INSTRUCTIONS TO FOLLOW:
If a line in the entries below includes "CntRes", pick it out and copy it.

(Stored entries)
---------------
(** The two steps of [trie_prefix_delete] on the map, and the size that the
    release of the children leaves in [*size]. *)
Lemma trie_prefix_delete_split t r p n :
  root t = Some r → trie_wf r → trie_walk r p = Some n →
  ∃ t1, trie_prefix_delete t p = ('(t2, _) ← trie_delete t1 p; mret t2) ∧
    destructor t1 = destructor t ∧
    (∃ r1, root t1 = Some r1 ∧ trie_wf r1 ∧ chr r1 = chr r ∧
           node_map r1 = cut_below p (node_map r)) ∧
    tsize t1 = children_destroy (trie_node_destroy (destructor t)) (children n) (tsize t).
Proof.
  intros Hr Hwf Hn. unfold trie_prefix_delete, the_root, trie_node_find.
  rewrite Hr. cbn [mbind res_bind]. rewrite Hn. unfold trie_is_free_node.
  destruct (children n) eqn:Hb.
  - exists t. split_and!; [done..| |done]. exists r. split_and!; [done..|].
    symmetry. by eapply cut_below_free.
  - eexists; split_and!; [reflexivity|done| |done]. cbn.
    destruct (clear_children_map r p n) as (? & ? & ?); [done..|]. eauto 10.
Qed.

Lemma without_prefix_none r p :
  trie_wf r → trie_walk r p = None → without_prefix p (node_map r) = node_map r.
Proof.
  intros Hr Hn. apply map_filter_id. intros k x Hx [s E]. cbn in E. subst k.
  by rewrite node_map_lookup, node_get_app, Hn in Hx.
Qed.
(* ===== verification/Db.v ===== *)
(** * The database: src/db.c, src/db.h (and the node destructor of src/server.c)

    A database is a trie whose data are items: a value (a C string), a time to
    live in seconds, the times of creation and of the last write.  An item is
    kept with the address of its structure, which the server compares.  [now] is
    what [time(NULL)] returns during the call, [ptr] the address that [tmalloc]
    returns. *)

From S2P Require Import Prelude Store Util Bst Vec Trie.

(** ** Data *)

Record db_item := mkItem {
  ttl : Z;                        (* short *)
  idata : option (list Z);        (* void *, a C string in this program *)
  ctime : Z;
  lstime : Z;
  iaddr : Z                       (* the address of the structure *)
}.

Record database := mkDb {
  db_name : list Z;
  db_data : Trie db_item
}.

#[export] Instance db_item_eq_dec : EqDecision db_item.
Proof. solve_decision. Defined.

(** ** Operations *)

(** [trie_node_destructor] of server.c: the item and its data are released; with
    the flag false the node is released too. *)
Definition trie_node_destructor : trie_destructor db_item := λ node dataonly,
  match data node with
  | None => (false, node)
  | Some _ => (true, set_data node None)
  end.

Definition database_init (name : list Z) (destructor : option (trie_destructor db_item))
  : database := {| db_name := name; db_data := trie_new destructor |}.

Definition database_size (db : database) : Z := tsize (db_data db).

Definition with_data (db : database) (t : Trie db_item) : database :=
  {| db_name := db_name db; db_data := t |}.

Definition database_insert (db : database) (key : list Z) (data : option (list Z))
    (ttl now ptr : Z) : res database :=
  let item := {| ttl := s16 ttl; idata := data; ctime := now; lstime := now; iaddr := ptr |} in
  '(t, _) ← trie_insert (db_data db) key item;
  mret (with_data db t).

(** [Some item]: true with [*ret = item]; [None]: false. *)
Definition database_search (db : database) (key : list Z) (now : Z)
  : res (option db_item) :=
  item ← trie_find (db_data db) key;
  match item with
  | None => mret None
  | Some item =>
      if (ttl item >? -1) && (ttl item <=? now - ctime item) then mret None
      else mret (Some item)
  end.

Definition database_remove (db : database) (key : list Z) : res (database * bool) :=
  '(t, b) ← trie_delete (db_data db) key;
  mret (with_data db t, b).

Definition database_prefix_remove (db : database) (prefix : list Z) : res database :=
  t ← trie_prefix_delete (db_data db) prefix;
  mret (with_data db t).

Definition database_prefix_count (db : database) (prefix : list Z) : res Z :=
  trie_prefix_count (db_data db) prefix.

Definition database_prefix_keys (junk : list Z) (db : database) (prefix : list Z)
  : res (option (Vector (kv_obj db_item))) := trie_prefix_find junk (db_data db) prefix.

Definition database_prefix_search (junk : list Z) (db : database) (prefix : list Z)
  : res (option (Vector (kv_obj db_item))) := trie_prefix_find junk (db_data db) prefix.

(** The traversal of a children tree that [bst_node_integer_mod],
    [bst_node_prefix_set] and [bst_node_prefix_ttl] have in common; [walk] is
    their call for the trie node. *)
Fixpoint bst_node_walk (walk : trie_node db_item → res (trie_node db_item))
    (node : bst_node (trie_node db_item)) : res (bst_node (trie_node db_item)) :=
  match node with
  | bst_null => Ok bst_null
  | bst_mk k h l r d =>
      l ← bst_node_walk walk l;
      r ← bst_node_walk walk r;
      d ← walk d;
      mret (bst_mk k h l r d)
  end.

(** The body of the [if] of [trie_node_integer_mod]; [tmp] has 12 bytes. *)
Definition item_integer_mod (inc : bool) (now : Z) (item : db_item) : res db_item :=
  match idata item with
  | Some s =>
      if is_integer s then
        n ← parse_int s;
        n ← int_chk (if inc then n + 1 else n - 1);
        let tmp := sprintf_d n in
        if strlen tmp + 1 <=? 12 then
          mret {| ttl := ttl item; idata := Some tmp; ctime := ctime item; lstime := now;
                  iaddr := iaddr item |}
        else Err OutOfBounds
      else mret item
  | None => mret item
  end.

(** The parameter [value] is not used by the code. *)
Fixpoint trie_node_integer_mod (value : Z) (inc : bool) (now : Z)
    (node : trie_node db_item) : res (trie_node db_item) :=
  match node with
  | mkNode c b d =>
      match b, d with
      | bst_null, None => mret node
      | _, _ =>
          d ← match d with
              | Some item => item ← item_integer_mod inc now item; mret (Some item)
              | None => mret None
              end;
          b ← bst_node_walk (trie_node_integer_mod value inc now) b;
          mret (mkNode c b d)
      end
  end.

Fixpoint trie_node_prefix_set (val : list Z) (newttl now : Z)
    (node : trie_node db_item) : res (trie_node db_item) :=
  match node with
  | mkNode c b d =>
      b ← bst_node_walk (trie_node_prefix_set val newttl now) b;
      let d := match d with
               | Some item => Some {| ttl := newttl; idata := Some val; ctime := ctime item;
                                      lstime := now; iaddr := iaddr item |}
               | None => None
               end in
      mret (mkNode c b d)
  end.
---------------
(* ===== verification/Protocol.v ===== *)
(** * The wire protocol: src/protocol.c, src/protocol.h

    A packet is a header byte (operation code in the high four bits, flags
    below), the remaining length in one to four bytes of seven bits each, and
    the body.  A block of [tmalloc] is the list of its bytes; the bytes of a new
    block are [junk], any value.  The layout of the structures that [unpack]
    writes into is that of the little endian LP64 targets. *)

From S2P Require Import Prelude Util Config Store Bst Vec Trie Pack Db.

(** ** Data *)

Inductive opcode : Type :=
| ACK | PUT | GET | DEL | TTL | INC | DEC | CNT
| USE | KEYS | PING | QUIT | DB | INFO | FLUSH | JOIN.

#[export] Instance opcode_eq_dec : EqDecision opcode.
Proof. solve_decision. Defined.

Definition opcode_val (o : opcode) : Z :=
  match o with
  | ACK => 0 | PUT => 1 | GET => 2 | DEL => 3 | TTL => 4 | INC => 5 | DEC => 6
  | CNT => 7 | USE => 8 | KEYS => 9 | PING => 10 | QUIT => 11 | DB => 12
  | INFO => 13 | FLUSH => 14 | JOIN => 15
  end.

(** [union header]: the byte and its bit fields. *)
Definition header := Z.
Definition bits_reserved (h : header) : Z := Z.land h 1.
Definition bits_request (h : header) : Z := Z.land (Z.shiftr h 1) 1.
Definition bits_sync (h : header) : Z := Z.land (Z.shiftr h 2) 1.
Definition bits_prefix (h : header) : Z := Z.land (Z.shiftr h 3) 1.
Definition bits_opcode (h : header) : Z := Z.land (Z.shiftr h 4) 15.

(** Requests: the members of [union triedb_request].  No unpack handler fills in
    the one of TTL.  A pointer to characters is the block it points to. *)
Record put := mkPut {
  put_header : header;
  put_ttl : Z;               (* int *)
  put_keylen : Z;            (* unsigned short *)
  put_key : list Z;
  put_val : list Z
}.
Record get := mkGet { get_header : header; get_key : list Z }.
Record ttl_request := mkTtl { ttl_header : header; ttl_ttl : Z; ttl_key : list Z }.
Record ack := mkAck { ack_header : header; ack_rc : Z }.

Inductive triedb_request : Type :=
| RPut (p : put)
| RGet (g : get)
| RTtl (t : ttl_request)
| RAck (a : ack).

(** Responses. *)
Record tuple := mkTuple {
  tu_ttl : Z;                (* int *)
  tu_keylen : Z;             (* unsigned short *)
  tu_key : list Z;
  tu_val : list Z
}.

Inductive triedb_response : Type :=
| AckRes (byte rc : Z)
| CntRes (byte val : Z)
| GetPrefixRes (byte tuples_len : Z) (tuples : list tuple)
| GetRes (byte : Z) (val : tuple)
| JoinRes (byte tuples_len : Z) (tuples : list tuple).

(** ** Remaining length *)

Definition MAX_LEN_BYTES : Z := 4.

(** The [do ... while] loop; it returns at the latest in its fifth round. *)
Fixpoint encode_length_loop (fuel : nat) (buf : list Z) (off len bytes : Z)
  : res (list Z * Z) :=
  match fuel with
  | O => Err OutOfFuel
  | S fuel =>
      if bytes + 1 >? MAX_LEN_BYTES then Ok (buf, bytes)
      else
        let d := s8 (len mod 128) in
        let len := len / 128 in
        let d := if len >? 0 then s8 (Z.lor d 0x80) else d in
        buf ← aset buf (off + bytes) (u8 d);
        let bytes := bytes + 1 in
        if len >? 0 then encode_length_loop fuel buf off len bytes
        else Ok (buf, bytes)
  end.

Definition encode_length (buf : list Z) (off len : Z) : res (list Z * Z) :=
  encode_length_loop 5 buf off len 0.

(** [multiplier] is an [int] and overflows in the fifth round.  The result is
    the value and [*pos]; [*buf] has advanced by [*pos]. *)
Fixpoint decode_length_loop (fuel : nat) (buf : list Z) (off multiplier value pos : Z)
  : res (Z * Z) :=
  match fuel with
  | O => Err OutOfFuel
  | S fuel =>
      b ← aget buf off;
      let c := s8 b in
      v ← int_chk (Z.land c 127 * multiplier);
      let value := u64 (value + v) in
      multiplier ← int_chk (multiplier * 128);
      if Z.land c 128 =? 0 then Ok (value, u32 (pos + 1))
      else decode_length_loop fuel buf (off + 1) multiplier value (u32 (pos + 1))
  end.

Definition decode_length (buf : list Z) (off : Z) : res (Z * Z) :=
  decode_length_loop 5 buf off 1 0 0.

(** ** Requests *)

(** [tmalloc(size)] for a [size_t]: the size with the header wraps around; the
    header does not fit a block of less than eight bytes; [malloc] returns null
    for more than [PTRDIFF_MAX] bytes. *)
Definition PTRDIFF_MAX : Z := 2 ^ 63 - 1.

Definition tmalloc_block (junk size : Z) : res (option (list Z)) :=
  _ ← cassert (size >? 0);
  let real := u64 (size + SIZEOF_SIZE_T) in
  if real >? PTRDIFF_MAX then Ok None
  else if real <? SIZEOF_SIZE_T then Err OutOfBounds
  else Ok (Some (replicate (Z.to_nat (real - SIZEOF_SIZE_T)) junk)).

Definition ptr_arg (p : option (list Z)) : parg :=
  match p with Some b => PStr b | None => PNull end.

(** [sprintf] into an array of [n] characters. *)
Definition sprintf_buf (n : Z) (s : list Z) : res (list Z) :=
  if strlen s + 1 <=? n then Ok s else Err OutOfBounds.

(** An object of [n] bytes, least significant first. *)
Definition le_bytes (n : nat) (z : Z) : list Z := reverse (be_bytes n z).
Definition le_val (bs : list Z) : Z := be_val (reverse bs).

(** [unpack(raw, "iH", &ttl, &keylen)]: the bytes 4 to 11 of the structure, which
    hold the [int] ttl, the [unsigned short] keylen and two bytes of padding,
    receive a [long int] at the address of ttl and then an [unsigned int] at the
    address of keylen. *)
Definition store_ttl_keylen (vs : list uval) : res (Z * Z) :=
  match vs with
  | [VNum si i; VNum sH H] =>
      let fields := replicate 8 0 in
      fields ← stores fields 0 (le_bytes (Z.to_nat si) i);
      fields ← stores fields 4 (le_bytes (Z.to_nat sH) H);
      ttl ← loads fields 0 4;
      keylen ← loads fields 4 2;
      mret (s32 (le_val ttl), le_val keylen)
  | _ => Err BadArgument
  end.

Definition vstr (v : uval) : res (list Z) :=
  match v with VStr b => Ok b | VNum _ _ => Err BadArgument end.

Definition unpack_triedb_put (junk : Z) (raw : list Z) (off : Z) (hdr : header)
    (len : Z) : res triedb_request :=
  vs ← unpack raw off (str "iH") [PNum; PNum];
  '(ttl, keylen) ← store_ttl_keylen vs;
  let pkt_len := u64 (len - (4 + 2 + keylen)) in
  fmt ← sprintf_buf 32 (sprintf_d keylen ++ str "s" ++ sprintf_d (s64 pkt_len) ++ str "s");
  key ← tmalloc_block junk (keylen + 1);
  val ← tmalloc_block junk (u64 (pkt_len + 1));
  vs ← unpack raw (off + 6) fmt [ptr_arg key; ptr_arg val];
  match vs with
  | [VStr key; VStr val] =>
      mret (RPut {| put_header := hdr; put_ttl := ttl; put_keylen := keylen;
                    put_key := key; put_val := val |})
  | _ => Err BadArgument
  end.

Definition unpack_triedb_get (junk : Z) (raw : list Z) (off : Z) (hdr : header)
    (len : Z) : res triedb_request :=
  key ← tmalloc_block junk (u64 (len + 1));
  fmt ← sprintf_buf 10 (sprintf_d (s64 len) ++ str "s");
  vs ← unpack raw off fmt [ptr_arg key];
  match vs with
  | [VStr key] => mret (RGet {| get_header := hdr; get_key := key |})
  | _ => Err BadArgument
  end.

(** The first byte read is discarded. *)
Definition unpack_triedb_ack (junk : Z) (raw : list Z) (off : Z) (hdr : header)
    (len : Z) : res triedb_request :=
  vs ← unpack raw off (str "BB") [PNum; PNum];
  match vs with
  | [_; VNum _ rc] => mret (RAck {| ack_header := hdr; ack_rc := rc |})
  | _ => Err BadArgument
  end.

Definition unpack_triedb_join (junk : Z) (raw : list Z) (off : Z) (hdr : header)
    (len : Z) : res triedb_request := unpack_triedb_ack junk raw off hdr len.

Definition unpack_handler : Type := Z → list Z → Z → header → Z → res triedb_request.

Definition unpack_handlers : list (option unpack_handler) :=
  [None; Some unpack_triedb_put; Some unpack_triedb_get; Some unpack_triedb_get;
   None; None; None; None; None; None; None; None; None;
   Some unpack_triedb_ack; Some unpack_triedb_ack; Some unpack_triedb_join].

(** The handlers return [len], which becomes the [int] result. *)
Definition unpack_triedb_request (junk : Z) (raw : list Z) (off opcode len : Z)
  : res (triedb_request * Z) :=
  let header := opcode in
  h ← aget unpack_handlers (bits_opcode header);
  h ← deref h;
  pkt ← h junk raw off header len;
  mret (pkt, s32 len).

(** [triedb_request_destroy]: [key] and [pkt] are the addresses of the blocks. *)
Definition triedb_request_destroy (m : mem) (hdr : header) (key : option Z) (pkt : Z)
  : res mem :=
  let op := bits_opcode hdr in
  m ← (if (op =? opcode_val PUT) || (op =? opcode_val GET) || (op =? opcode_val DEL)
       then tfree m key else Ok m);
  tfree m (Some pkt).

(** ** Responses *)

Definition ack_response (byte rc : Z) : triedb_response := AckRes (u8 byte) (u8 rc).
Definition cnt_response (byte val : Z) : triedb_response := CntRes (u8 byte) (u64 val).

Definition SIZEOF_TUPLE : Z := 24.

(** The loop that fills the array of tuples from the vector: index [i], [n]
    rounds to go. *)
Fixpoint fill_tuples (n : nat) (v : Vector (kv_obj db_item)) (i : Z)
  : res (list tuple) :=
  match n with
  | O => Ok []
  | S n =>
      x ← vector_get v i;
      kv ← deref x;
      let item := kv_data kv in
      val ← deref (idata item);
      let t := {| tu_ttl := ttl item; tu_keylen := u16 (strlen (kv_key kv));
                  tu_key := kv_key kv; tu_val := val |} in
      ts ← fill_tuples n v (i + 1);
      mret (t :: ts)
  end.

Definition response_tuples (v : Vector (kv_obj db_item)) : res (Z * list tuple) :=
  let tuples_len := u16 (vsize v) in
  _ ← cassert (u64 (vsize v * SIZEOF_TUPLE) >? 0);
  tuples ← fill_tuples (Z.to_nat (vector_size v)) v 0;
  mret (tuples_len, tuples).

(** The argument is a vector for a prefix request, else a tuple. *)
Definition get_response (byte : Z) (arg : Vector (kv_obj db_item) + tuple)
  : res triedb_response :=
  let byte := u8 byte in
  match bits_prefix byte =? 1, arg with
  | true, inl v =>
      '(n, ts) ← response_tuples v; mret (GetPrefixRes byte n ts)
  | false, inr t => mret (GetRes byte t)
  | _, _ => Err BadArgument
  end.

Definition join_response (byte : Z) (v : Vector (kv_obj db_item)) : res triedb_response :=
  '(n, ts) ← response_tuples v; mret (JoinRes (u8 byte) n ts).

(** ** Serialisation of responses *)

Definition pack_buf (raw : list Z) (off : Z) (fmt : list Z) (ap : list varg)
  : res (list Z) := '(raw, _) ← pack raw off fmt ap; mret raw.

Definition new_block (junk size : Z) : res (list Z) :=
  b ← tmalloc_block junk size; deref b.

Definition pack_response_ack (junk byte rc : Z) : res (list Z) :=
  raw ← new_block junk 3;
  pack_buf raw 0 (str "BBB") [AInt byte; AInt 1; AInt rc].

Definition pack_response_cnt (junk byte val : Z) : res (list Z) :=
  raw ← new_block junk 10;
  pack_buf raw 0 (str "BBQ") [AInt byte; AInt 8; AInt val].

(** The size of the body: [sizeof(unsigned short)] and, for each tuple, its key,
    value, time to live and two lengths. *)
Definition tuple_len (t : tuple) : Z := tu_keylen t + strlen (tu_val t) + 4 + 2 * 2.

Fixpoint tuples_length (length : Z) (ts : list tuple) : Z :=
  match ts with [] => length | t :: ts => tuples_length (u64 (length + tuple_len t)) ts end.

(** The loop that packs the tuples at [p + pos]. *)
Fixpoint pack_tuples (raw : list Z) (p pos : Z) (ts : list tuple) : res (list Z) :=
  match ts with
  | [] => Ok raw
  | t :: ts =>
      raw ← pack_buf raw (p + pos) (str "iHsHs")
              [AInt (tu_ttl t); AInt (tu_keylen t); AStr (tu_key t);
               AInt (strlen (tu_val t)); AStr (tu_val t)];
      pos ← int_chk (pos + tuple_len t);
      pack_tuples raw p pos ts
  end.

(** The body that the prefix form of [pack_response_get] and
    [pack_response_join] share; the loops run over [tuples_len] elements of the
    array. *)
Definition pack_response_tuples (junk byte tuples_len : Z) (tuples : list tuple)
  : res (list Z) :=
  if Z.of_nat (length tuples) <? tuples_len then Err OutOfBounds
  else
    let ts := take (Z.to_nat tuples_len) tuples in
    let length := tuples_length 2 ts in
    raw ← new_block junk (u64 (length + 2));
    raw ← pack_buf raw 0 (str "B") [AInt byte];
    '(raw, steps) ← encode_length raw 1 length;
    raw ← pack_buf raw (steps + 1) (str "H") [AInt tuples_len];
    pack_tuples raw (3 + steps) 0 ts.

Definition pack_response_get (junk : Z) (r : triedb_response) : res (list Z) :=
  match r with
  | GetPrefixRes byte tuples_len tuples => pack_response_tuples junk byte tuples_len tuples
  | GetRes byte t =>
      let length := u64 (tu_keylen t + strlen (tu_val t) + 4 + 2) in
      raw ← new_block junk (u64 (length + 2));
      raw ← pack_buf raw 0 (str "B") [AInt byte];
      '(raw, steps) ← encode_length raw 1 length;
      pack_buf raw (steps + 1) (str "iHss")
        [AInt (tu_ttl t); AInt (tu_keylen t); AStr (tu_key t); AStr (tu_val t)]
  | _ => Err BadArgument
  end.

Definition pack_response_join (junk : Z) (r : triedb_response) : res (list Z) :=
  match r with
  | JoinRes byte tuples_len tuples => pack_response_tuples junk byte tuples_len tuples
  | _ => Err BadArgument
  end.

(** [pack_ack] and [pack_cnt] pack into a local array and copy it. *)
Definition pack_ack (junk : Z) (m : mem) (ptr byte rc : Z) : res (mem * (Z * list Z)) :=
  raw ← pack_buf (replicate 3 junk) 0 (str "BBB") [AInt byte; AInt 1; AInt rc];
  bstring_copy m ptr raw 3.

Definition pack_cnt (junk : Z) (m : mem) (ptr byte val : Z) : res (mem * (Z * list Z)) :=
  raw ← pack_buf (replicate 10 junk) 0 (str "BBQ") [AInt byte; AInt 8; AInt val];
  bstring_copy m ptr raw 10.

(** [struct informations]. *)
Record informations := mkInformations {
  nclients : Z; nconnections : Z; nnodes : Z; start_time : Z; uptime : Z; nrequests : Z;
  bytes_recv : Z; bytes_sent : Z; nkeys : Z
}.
---------------
RESPONSE TO THIS EXERCISE:
| CntRes (byte val : Z)
Definition cnt_response (byte val : Z) : triedb_response := CntRes (u8 byte) (u64 val).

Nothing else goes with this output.